● What is needed: Lines from the line with "- intros (ex'" to the line with "End Precompute." in the entries below, and only those, must be output exactly, with both ends included.

Stored data entries:
§ §

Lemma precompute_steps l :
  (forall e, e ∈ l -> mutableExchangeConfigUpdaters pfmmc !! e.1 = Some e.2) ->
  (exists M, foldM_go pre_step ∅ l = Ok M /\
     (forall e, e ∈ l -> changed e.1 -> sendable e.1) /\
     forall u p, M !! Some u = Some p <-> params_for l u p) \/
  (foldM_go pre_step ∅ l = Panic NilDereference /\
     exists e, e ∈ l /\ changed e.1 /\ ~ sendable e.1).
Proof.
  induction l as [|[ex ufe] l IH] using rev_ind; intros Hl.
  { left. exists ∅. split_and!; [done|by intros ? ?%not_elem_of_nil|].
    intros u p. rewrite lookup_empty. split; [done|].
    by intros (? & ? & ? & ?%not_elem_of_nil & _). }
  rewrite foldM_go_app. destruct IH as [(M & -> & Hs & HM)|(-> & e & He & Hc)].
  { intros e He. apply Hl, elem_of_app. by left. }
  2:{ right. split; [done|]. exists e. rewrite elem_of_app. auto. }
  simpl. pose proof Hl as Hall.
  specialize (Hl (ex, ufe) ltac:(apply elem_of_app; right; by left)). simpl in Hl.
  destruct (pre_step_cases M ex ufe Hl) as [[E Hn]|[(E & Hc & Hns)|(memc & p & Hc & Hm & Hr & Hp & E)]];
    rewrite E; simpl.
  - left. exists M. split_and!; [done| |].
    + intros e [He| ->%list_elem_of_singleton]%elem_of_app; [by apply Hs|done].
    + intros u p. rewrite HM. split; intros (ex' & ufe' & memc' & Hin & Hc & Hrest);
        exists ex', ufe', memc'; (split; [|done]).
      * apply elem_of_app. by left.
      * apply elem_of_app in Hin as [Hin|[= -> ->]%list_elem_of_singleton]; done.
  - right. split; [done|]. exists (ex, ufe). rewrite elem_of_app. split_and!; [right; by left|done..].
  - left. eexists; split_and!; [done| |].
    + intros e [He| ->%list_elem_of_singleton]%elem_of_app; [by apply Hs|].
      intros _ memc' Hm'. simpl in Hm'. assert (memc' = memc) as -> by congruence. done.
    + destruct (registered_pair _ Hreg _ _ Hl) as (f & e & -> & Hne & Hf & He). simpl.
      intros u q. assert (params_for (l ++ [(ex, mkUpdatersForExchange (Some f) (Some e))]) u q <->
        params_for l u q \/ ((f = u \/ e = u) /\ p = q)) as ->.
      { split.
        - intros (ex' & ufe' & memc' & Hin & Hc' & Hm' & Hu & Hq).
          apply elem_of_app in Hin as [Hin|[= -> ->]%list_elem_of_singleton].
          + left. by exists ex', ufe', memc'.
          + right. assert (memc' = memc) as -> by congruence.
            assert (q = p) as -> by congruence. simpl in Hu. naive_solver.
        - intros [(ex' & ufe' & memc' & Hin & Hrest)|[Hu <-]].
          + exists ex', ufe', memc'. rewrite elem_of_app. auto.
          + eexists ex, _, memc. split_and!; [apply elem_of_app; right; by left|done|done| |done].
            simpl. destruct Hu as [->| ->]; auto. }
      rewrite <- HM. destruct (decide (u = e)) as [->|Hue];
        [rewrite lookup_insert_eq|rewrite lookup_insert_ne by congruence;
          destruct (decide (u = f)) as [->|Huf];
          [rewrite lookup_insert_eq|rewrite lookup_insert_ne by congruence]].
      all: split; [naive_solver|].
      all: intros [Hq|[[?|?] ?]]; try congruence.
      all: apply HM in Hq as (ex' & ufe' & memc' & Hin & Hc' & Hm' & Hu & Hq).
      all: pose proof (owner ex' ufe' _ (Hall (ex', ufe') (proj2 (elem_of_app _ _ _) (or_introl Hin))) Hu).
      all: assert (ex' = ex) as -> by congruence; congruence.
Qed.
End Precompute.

§ §

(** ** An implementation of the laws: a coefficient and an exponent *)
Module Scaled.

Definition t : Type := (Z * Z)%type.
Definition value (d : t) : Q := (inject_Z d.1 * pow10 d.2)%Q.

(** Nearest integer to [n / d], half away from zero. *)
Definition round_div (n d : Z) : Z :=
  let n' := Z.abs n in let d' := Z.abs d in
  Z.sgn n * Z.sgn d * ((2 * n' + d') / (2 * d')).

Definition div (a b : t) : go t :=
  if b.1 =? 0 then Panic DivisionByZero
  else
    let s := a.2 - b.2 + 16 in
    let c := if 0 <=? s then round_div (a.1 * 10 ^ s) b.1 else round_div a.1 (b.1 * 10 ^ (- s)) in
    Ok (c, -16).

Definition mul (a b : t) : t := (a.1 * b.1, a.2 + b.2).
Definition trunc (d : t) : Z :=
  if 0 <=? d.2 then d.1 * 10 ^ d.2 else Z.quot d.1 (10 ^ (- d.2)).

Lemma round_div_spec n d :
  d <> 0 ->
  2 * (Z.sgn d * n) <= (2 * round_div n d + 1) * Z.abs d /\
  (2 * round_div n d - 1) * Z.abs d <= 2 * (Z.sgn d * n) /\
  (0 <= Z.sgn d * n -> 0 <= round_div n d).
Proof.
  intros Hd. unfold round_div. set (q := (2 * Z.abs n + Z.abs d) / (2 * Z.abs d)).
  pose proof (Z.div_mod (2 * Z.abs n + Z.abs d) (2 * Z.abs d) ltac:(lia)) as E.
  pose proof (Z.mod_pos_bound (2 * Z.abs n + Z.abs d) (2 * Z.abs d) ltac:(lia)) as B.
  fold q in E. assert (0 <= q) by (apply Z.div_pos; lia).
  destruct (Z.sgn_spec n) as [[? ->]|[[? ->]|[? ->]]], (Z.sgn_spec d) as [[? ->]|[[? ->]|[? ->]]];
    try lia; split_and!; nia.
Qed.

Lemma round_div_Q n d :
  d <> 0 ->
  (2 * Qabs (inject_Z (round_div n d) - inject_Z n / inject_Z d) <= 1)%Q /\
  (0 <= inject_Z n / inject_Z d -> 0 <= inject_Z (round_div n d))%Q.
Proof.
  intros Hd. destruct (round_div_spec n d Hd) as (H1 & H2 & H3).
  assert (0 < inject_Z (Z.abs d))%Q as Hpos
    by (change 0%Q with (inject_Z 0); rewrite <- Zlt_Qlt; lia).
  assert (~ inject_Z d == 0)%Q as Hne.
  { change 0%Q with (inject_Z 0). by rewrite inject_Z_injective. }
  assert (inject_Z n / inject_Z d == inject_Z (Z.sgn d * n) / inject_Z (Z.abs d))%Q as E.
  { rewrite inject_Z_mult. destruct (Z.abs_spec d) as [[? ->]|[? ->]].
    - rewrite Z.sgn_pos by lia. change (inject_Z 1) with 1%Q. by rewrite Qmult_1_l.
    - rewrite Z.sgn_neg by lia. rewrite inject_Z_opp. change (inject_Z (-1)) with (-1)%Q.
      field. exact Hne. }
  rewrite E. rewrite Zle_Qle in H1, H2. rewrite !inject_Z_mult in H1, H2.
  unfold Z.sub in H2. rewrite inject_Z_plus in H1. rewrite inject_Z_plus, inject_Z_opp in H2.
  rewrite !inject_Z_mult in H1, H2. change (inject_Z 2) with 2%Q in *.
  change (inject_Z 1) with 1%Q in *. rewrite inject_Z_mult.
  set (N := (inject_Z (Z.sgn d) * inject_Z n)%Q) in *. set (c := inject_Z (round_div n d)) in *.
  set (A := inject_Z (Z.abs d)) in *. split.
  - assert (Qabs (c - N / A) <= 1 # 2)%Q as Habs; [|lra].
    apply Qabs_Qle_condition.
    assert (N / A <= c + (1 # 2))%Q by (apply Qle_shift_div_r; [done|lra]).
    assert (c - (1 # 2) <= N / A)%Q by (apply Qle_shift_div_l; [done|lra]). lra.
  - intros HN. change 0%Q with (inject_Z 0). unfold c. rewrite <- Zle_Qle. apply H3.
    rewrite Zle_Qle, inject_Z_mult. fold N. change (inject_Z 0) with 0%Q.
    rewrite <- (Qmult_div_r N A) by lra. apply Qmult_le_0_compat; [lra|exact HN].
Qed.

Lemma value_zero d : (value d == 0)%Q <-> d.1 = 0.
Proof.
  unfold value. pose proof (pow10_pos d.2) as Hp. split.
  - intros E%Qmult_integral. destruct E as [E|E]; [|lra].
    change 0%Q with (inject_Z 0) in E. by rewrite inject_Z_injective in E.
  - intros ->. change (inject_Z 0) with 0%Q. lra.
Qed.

§ §

● Result of this exercise:
        - intros (ex' & ufe' & memc' & Hin & Hc' & Hm' & Hu & Hq).
          apply elem_of_app in Hin as [Hin|[= -> ->]%list_elem_of_singleton].
          + left. by exists ex', ufe', memc'.
          + right. assert (memc' = memc) as -> by congruence.
            assert (q = p) as -> by congruence. simpl in Hu. naive_solver.
        - intros [(ex' & ufe' & memc' & Hin & Hrest)|[Hu <-]].
          + exists ex', ufe', memc'. rewrite elem_of_app. auto.
          + eexists ex, _, memc. split_and!; [apply elem_of_app; right; by left|done|done| |done].
            simpl. destruct Hu as [->| ->]; auto. }
      rewrite <- HM. destruct (decide (u = e)) as [->|Hue];
        [rewrite lookup_insert_eq|rewrite lookup_insert_ne by congruence;
          destruct (decide (u = f)) as [->|Huf];
          [rewrite lookup_insert_eq|rewrite lookup_insert_ne by congruence]].
      all: split; [naive_solver|].
      all: intros [Hq|[[?|?] ?]]; try congruence.
      all: apply HM in Hq as (ex' & ufe' & memc' & Hin & Hc' & Hm' & Hu & Hq).
      all: pose proof (owner ex' ufe' _ (Hall (ex', ufe') (proj2 (elem_of_app _ _ _) (or_introl Hin))) Hu).
      all: assert (ex' = ex) as -> by congruence; congruence.
Qed.
End Precompute.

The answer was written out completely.